Com as mudanças nos aparelhos, Leonardo Palitot já tem ideias para as próximas músicas e pretende colaborar com Camila para manter o conjunto brasileiro ginástica rítmica entre as principais equipes do mundo.
Impacto e perspectivas para o conjunto brasileiro ginástica rítmica
O encerramento do ciclo com “Evidências” representa uma transição importante para o conjunto brasileiro ginástica rítmica.

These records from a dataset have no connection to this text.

(** X20: a successful [parse] has read its whole input, which begins with the
    magic [REDIS]; the loop ends with a step that reads the EOF opcode
    [0xFF] at some position of the input; the events begin with [StartRdb]
    and end with [EndDatabase db], [EndRdb] and, when bytes follow that
    opcode, one [Checksum] holding exactly those bytes. *)
Theorem run_parse_success_shape lzf pf mn mx filter bytes s' :
  run_parse lzf pf mn mx filter bytes = Ok (tt, s') ->
  input s' = [] /\ firstn 5 bytes = RDB_MAGIC /\
  exists pre sk db mid cs,
    bytes = pre ++ bz 255 :: cs /\ input sk = bz 255 :: cs /\
    parse_step lzf pf filter db sk = Ok (None, s') /\
    events sk = StartRdb :: mid /\
    events s' = StartRdb :: mid ++ [EndDatabase db; EndRdb] ++ checksum_events cs.
Proof.
  unfold run_parse, parse. intros H.
  apply bind_inv in H. destruct H as (u1 & s1 & H1 & H).
  apply bind_inv in H. destruct H as (u2 & s2 & H2 & H).
  apply bind_inv in H. destruct H as (u3 & s3 & H3 & H).
  apply bind_inv in H. destruct H as (n & s4 & H4 & H).
  pose proof (liftI_events _ _ _ _ H1) as E1. apply liftI_inv in H1.
  pose proof (verify_magic_prefix _ _ _ H1) as Hm.
  pose proof (liftI_events _ _ _ _ H2) as E2. apply liftI_inv in H2.
  assert (S1 : sfx bytes (input s3)).
  { unfold verify_magic, verify_version in *. cbn [input] in H1.
    ksfx_with ltac:(fun H => fail). sfx_close. }
  apply emit_events in H3. destruct H3 as [E3 _].
  apply input_length_state in H4. destruct H4 as [-> _].
  pose proof (parse_loop_events _ _ _ _ _ _ _ H) as [Hi _].
  destruct (parse_loop_last_step _ _ _ _ _ _ _ H) as (sk & db & mid & Sk & Ek & Hk).
  destruct (parse_step_eof _ _ _ _ _ _ _ Hk eq_refl) as (cs & Ic & Ec).
  destruct (sfx_trans _ _ _ S1 Sk) as [pre Hpre].
  split; [exact Hi|]. split; [exact Hm|].
  rewrite E3, E2, E1 in Ek. cbn [events] in Ek.
  exists pre, sk, db, mid, cs.
  split; [rewrite Hpre, Ic; reflexivity|]. split; [exact Ic|]. split; [exact Hk|].
  split; [exact Ek|]. rewrite Ec, Ek. reflexivity.
Qed.

(** X10: a HASH_ZIPLIST or ZSET_ZIPLIST blob whose header counts an odd
    number of entries makes the reader panic on its evenness assertion. *)
Theorem ziplist_odd_count_panics lzf pf key zlbytes zltail zllen entries rest ev exp :
  List.length zlbytes = 4%nat -> List.length zltail = 4%nat ->
  0 <= zllen < 65536 -> zllen mod 2 = 1 ->
  Z.of_nat (List.length (zlbytes ++ zltail ++ le_bytes 2 zllen ++ entries)) < 2 ^ 32 ->
  read_hash_ziplist lzf key
    (mkPState (encode_blob (zlbytes ++ zltail ++ le_bytes 2 zllen ++ entries) ++ rest) ev exp)
  = Err (Panic "assertion failed: zllen % 2 == 0")
  /\ read_sortedset_ziplist lzf pf key
    (mkPState (encode_blob (zlbytes ++ zltail ++ le_bytes 2 zllen ++ entries) ++ rest) ev exp)
  = Err (Panic "assertion failed: zllen % 2 == 0").
Proof.
  intros H1 H2 Hn Hodd Hb. split.
  - unfold read_hash_ziplist.
    rewrite bind_step with (a := zlbytes ++ zltail ++ le_bytes 2 zllen ++ entries)
      (s' := mkPState rest ev exp) by (apply blob_ok_step; exact Hb).
    cbv beta zeta.
    rewrite bind_step with
      (a := ((le_value zlbytes, le_value zltail, zllen mod 2 ^ 16), entries))
      (s' := mkPState rest ev exp)
      by (unfold liftR; rewrite read_ziplist_metadata_bytes by assumption; reflexivity).
    cbv beta iota. rewrite (Z.mod_small _ (2 ^ 16)) by lia.
    unfold bind at 1, assert_even. rewrite Hodd. reflexivity.
  - unfold read_sortedset_ziplist.
    rewrite bind_step with (a := zlbytes ++ zltail ++ le_bytes 2 zllen ++ entries)
      (s' := mkPState rest ev exp) by (apply blob_ok_step; exact Hb).
    cbv beta zeta.
    rewrite bind_step with
      (a := ((le_value zlbytes, le_value zltail, zllen mod 2 ^ 16), entries))
      (s' := mkPState rest ev exp)
      by (unfold liftR; rewrite read_ziplist_metadata_bytes by assumption; reflexivity).
    cbv beta iota. rewrite (Z.mod_small _ (2 ^ 16)) by lia.
    exp_step. emit_step.
    unfold bind at 1, assert_even. rewrite Hodd. reflexivity.
Qed.
Lemma transform_loop_chars (s : str) :
  forallb ascii_int_char (transform_loop host s) = true ->
  forallb (int_char_ok host) s = true.
Proof.
  induction s as [|ch s IH]; [reflexivity|].
  cbn [transform_loop forallb].
  destruct (ch <? 127)%N eqn:H127.
  - cbn [forallb]. intros Hs. apply andb_true_iff in Hs as [Hok Hs].
    rewrite (IH Hs), andb_true_r.
    assert (Hlt : (ch <? 128)%N = true) by decide_test.
    unfold int_char_ok. now rewrite Hlt.
  - remember (forallb (int_char_ok host) s) as tl eqn:Htl.
    unfold Py_UNICODE_ISSPACE, Py_UNICODE_TODECIMAL, int_char_ok.
    destruct (ch <? 128)%N eqn:H128.
    + assert (Hsp : ((9 <=? ch) && (ch <=? 13)
                     || (28 <=? ch) && (ch <=? 32))%N = false)
        by decide_test.
      assert (Hdig : ascii_isdigit ch = false)
        by (unfold ascii_isdigit; decide_test).
      rewrite Hsp, Hdig. discriminate.
    + destruct (ucd_isspace host ch).
      * cbn [forallb orb]. intros Hs.
        apply andb_true_iff in Hs as [_ Hs]. now rewrite (IH Hs).
      * destruct (ucd_todecimal host ch) as [d|]; [|discriminate].
        cbn [forallb orb]. intros Hs.
        apply andb_true_iff in Hs as [_ Hs]. now rewrite (IH Hs).
Qed.

(** Whatever [int] accepts is made of acceptable code points only. *)
Lemma int_str_chars (s : str) (v : Z) :
  int_str host s = Ok v -> forallb (int_char_ok host) s = true.
Proof.
  unfold int_str, TransformDecimalAndSpaceToASCII.
  destruct (PyLong_FromString host _) as [w|] eqn:Hparse; [|discriminate].
  intros _. apply PyLong_FromString_chars in Hparse.
  destruct (is_ascii s) eqn:Hascii.
  - now apply ascii_chars_ok.
  - now apply transform_loop_chars.
Qed.

Lemma stray_character_refused (s : str) (c : codepoint) :
  In c s -> int_char_ok host c = false -> int_str host s = Raise ValueError.
Proof.
  intros Hin Hbad.
  destruct (int_str_cases host s) as [[v Hv]|Hv]; [|exact Hv].
  apply int_str_chars in Hv.
  rewrite forallb_forall in Hv. rewrite (Hv c Hin) in Hbad. discriminate.
Qed.

Lemma value_from_nonneg (ds : list N) :
  forall acc : Z, 0 <= acc -> 0 <= value_from acc ds.
Proof.
  induction ds as [|d ds IH]; intros acc Hacc; [exact Hacc|].
  cbn [value_from fold_left]. apply IH. lia.
Qed.
(** [UPDATE location_history SET location_type = 'end' WHERE id = ...] *)
Definition set_end (target : Z) (r : location_row) : location_row :=
  if Z.eqb (id r) target
  then mkrow (id r) (user_id r) (latitude r) (longitude r) (timestamp r)
             (session_id r) (Some "end")
  else r.

Section MarkSessionEnded.

(** The id and the [CURRENT_TIMESTAMP] that an inserted row gets. *)
Variables (new_id : Z) (now : string).
(** The row that [ORDER BY timestamp DESC LIMIT 1] selects among the
    rows it is given; SQLite does not say which one of several rows with
    the greatest timestamp. *)
Variable latest : list location_row -> option location_row.

(** [mark_session_ended(session_id, user_id, latitude, longitude)] as a
    function of the table; the call itself always returns [True]. *)
Definition mark_session_ended (session : string) (user : Z)
           (lat lon : option R) (table : list location_row)
  : list location_row :=
  match lat, lon with
  | Some la, Some lo =>
      if truthy lat && truthy lon
      then table ++ [mkrow new_id (Some user) (Fetch.SqlReal la)
                           (Fetch.SqlReal lo) (Some now) (Some session)
                           (Some "end")]
      else
        match filter (of_session user session) table with
        | [] => table
        | rows =>
            match latest rows with
            | Some r => map (set_end (id r)) table
            | None => table
            end
        end
  | _, _ =>
      match filter (of_session user session) table with
      | [] => table
      | rows =>
          match latest rows with
          | Some r => map (set_end (id r)) table
          | None => table
          end
      end
  end.

End MarkSessionEnded.

(** [WHERE user_id = ? AND timestamp LIKE ? AND location_type != 'end'],
    the rows from which [get_active_location_sessions] and
    [save_location] read their session ids. *)
Definition active_row (user : Z) (today : string) (r : location_row) : bool :=
  sql_eq_int (user_id r) user && sql_starts_with (timestamp r) today
  && sql_ne_text (location_type r) "end".

(** Whether [session] is among the ids that
    [get_active_location_sessions(user_id)] returns. *)
Definition listed_active (user : Z) (today : string) (session : string)
           (table : list location_row) : bool :=
  existsb (fun r => active_row user today r
                    && sql_eq_text (session_id r) session) table.

End Database.

(** * Properties *)

(** ** The sort *)

Section SortFacts.

Variables (A K : Type).
Variable lt : K -> K -> option bool.
Variable key : A -> K.

Lemma insert_perm (x : A) (l r : list A) :
  insert lt key x l = Some r -> Permutation (x :: l) r.
Proof.
  revert r; induction l as [|y l IH]; simpl; intros r H.
  - injection H as <-. apply Permutation_refl.
  - destruct (lt (key y) (key x)) as [[|]|]; simpl in H; try discriminate.
    + destruct (insert lt key x l) as [r'|]; simpl in H; try discriminate.
      injection H as <-.
      eapply Permutation_trans; [apply perm_swap|].
      apply perm_skip, IH; reflexivity.
    + injection H as <-. apply Permutation_refl.
Qed.

Lemma sort_perm (l r : list A) :
  sort lt key l = Some r -> Permutation l r.
Proof.
  revert r; induction l as [|x l IH]; simpl; intros r H.
  - injection H as <-. constructor.
  - destruct (sort lt key l) as [s|]; simpl in H; try discriminate.
    eapply Permutation_trans; [apply perm_skip, IH; reflexivity|].
    apply insert_perm; assumption.
Qed.

(** A sort over keys that always compare never raises. *)
Lemma insert_total (x : A) (l : list A) :
  (forall a b, lt a b <> None) -> insert lt key x l <> None.
Proof.
  intros T; induction l as [|y l IH]; simpl; [discriminate|].
  destruct (lt (key y) (key x)) as [[|]|] eqn:E; simpl.
  - destruct (insert lt key x l); simpl; [discriminate|contradiction].
  - discriminate.
  - exfalso; exact (T _ _ E).
Qed.

Lemma sort_total (l : list A) :
  (forall a b, lt a b <> None) -> sort lt key l <> None.
Proof.
  intros T; induction l as [|x l IH]; simpl; [discriminate|].
  destruct (sort lt key l) as [s|]; simpl; [|contradiction].
  apply insert_total; assumption.
Qed.
Definition escape (c : ascii) : option re :=
  if Ascii.eqb c "d" then Some (Class false [("0", "9")]%char)
  else if Ascii.eqb c "w"
  then Some (Class false [("0", "9"); ("A", "Z"); ("a", "z"); ("_", "_")]%char)
  else if Ascii.eqb c "s"
  then Some (Class false [("009", "010"); ("012", "013"); (" ", " ")]%char)
  else if is_punct c then Some (Chr c)
  else None.

Definition is_char (c : ascii) (s : string) : bool :=
  match s with
  | String d EmptyString => Ascii.eqb c d
  | _ => false
  end.

Fixpoint parse (cs : list ascii) (m : mode) (stack : list frame) (top : frame) (rp : rep)
    : option re :=
  match cs with
  | [] =>
      match m, stack with
      | Normal, [] => Some (close top)
      | _, _ => None
      end
  | c :: cs' =>
      match m with
      | Escaped =>
          match escape c with
          | Some e => parse cs' Normal stack (push e top) NoRep
          | None => None
          end
      | InClass raw =>
          if is_char c "]" && negb (match raw with [] | ["^"%char] => true | _ => false end) then
            match mkClass (rev raw) with
            | Some e => parse cs' Normal stack (push e top) NoRep
            | None => None
            end
          else if is_char c "\" || is_char c "[" then None
          else parse cs' (InClass (c :: raw)) stack top rp
      | Normal =>
          if is_char c "\" then parse cs' Escaped stack top rp
          else if is_char c "[" then parse cs' (InClass []) stack top rp
          else if is_char c "(" then
            match cs' with
            | "?"%char :: _ => None
            | _ => parse cs' Normal (top :: stack) (mkFrame [] []) NoRep
            end
          else if is_char c ")" then
            match stack with
            | [] => None
            | f :: stack' => parse cs' Normal stack' (push (close top) f) NoRep
            end
          else if is_char c "|" then
            parse cs' Normal stack (mkFrame (concat (cur top) :: alts top) []) NoRep
          else if is_char c "*" then
            match repeat_last Star top rp with
            | Some top' => parse cs' Normal stack top' Repeated
            | None => None
            end
          else if is_char c "+" then
            match repeat_last (fun a => Seq a (Star a)) top rp with
            | Some top' => parse cs' Normal stack top' Repeated
            | None => None
            end
          else if is_char c "?" then
            match rp with
            | Repeated => parse cs' Normal stack top Lazy
            | _ =>
                match repeat_last (fun a => Alt a Eps) top rp with
                | Some top' => parse cs' Normal stack top' Repeated
                | None => None
                end
            end
          else if is_char c "{" then None
          else if is_char c "." then parse cs' Normal stack (push AnyButNL top) NoRep
          else if is_char c "^" then parse cs' Normal stack (push Bol top) NoRep
          else if is_char c "$" then parse cs' Normal stack (push Eol top) NoRep
          else parse cs' Normal stack (push (Chr c) top) NoRep
      end
  end.

Definition compile (pattern : string) : option re :=
  parse (list_ascii_of_string pattern) Normal [] (mkFrame [] []) NoRep.

Definition match_string (e : re) (s : string) : bool :=
  search e true (list_ascii_of_string s).

End SmallRE.

(** [strings.ToUpper] and [textproto.CanonicalMIMEHeaderKey] on ASCII. *)
Module SmallText.

Definition shift (c : ascii) (up : bool) : ascii :=
  ascii_of_nat (if up then nat_of_ascii c - 32 else nat_of_ascii c + 32).

Definition upper_byte (c : ascii) : ascii :=
  if SmallRE.between "a" "z" c then shift c true else c.

Fixpoint to_upper (s : string) : string :=
  match s with
  | EmptyString => EmptyString
  | String c s' => String (upper_byte c) (to_upper s')
  end.

Definition valid_field_byte (c : ascii) : bool :=
  SmallRE.between "0" "9" c || SmallRE.between "a" "z" c || SmallRE.between "A" "Z" c
  || existsb (Ascii.eqb c) (list_ascii_of_string "!#$%&'*+-.^_`|~").
Definition handshake_connector : ClientConnector.t (list Z) Coordinator.t :=
  {| ClientConnector._network :=
       {| world_size := 4; inbox := [declare 2 11; declare 3 12; declare 1 10] |};
     ClientConnector._handler := Some {| client_num_in_total := 0 |};
     ClientConnector.mq_read := [];
     ClientConnector.mq_write := [];
     ClientConnector.coordinator := None |}.

Definition handshake_coordinator : Coordinator.t :=
  {| Coordinator.rank_ids := [(1, [10]); (2, [11]); (3, [12])] |}.

(** A client whose model is a buffer of integers: training on received
    parameters leaves each of them increased by one in the handler. *)
#[global] Instance toy_handler : ClientBackendHandler (list Z) (list Z) (list Z) := {|
  model := fun h => h;
  train := fun _ params _ => Z.succ <$> params;
  serialize_model := fun m => m
|}.

Definition broadcast (params : list Z) : message (list Z) :=
  (0, ParameterUpdate, [params]).

Definition stop : message (list Z) := (0, Exit, []).

Definition passive_client : ClientPassiveManager.t (list Z) (list Z) :=
  {| ClientPassiveManager._network :=
       {| world_size := 2; inbox := [broadcast [1; 2]; stop; broadcast [5; 6]] |};
     ClientPassiveManager._handler := [0; 0] |}.

(** The server answers a request with the parameters and the time the
    model was generated at. *)
Definition answer (params : list Z) (gen_time : Z) : message (list Z) :=
  (0, ParameterUpdate, [params; [gen_time]]).

Definition active_client : ClientActiveManager.t (list Z) (list Z) :=
  ClientActiveManager.__init__ [0; 0]
    {| world_size := 2; inbox := [answer [1; 2] 7; stop; answer [5; 6] 8] |}
    (Some 3).

(** A server-facing connector as its constructor leaves it, with one
    envelope from the server pending.  No [setup] has been called. *)
Definition fresh_server_connector : ServerConnector.t (list Z) :=
  ServerConnector.__init__ {| world_size := 2; inbox := [broadcast [1; 2]] |} [] [].

(** A client-facing connector as its constructor leaves it, with the three
    declarations of the handshake pending.  No [setup] has been called. *)
Definition fresh_client_connector : ClientConnector.t (list Z) Coordinator.t :=
  ClientConnector.__init__
    {| world_size := 4; inbox := [declare 2 11; declare 3 12; declare 1 10] |} [] [].

(** A meter that is reset and then updated once, with the value 1 for a
    batch of 0 samples. *)
Definition zero_count_run : result (AverageMeter.t Q) unit unit :=
  (AverageMeter.reset;; AverageMeter.updates [(1%Q, Given 0%Q)]) AverageMeter.__init__.

End Scenario.


(** ** What the connectors are expected to log *)

Module Relay.
Section WithCoordinator.
Context {Tensor Coord : Type} `{!Torch Tensor} `{!CoordinatorAPI Tensor Coord}.

(** The sends [ClientConnector.deal_queue] owes to one queue item under the
    coordinator [c], or the exception the item ends the drain thread with:
    [IndexError] on an empty payload, else whatever [map_id_list] raises. *)
Definition fan_out (c : Coord) (m : message Tensor) : exn + list (event Tensor) :=
  match payload_of m with
  | [] => inl IndexError
  | id_list :: rest =>
      match map_id_list c id_list with
      | inl e => inl e
      | inr d =>
          inr ((fun rv : Z * list Z =>
                  EvSend rv.1 (code_of m) (Tensor_to_int32 rv.2 :: rest)) <$> d)
      end
  end.

(** The receives of a handshake over [ranks] that returned [decls]. *)
Definition handshake_log (ranks : list Z) (decls : list (message Tensor * Z))
    : list (event Tensor) :=
  zip_with (fun rank d => EvRecv (Some rank) d.1) ranks decls.

(** What [setup] logs at a rank whose declaration is missing or malformed:
    nothing when no message of the rank is pending, else the receive of
    its first pending message. *)
Definition bad_declaration_log (pending : list (message Tensor)) (rank : Z)
    : list (event Tensor) :=
  match take_from rank pending with
  | None => []
  | Some (m, _) => [EvRecv (Some rank) m]
  end.

(** How [setup] ends there: it waits for ever when nothing is pending from
    the rank, and raises on a payload without a first tensor or on a first
    tensor that does not hold exactly one number. *)
Definition bad_declaration_end {A} (pending : list (message Tensor)) (rank : Z)
    : outcome A :=
  match take_from rank pending with
  | None => Blocked
  | Some (m, _) =>
      match payload_of m with
      | [] => Raise IndexError
      | _ :: _ => Raise ValueError
      end
  end.

End WithCoordinator.
End Relay.

Module Scenario2.

(** The handshake of a world of size 4 in which rank 2 never declares. *)
Definition silent_rank_connector : ClientConnector.t (list Z) Coordinator.t :=
  ClientConnector.__init__
    {| world_size := 4; inbox := [Scenario.declare 3 12; Scenario.declare 1 10] |} [] [].

(** The handshake of a world of size 3 in which both ranks declare 10. *)
Definition duplicate_connector : ClientConnector.t (list Z) Coordinator.t :=
  {| ClientConnector._network :=
       {| world_size := 3; inbox := [Scenario.declare 1 10; Scenario.declare 2 10] |};
     ClientConnector._handler := Some {| client_num_in_total := 0 |};
     ClientConnector.mq_read := [];
     ClientConnector.mq_write := [];
     ClientConnector.coordinator := None |}.

(** Two broadcasts for the fan-out coordinator, then an item without
    payload, then a further broadcast. *)
Definition item_a : message (list Z) := (0, ParameterUpdate, [[9; 3]; [1; 1]]).
Definition item_b : message (list Z) := (0, Control 4, [[7]; [2; 2]]).
Definition item_bad : message (list Z) := (0, ParameterUpdate, []).
Definition item_unknown : message (list Z) := (0, ParameterUpdate, [[3; 8]; [1; 1]]).

End Scenario2.


(** ** What the client managers are expected to log *)

Module Rounds.
Section WithHandler.
Context {Tensor H Model : Type} `{!ClientBackendHandler Tensor H Model}.

(** The envelopes of rank [src] among the pending ones, and the others. *)
Definition from (src : Z) (l : list (message Tensor)) : list (message Tensor) :=
  filter (fun m => sender_of m = src) l.

Definition not_from (src : Z) (l : list (message Tensor)) : list (message Tensor) :=
  filter (fun m => sender_of m <> src) l.

(** An envelope a passive client can train on, and one an active client
    can train on. *)
Definition passive_servable (m : message Tensor) : Prop :=
  code_of m <> Exit /\ (0 < length (payload_of m))%nat.

Definition active_servable (m : message Tensor) : Prop :=
  code_of m <> Exit /\ (1 < length (payload_of m))%nat.

(** The rounds of a passive client on the envelopes [ms], from a handler
    [h]: the log of the rounds and the handler they leave. *)
Fixpoint passive_rounds (h : H) (ms : list (message Tensor)) : list (event Tensor) * H :=
  match ms with
  | [] => ([], h)
  | m :: ms' =>
      match payload_of m with
      | p :: _ =>
          let h' := train Omitted p h in
          let rest := passive_rounds h' ms' in
          (EvRecv (Some 0) m :: EvTrain Omitted p
             :: EvSend 0 ParameterUpdate [serialize_model (model h')] :: rest.1,
           rest.2)
      | [] => ([], h)
      end
  end.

A capitã Duda Arakaki ressaltou a emoção de finalizar essa fase com uma apresentação memorável em casa, no melhor campeonato da história da equipe.
Após o Mundial, as atletas terão um período de descanso em setembro, enquanto o Brasil será representado no Sul-Americano por um clube com séries próprias, o que demonstra a amplitude e o desenvolvimento da ginástica rítmica no país.
O conjunto brasileiro ginástica rítmica terá que inovar para se adaptar às novas regras e aparelhos, mas a equipe técnica e as atletas estão preparadas para esse desafio, visando manter o Brasil no topo das competições internacionais.
- Troca dos aparelhos oficiais para o ciclo 2026
- Renovação das coreografias e seleção musical
- Manutenção da identidade e competitividade do conjunto brasileiro ginástica rítmica
- Colaboração entre técnica, coreógrafa e árbitro internacional
Perguntas frequentes sobre o conjunto brasileiro ginástica rítmica
Quais aparelhos o conjunto brasileiro ginástica rítmica usará a partir de 2026?
O conjunto misto passará a usar três arcos e dois pares de maças, substituindo as três bolas e dois arcos atuais, enquanto as cinco fitas serão trocadas por cinco bolas.
Por que a música “Evidências” foi importante para o conjunto brasileiro ginástica rítmica?
“Evidências” ajudou a equipe a conquistar o posto de segunda melhor do mundo e a obter bons resultados na Copa do Mundo, trazendo uma identidade popular e emocional para as coreografias.
Como será o processo de criação das novas coreografias?
A técnica Camila Ferezin e a coreógrafa Bruna Martins, com apoio de Leonardo Palitot, buscarão músicas e movimentos alinhados às novas regras e aparelhos, começando o processo do zero para inovar e manter o alto nível.
Para acompanhar as novidades do conjunto brasileiro ginástica rítmica e outras notícias do esporte, acesse Em Foco Hoje. Para mais informações sobre regras e atualizações da ginástica rítmica internacional, consulte a International Gymnastics Federation.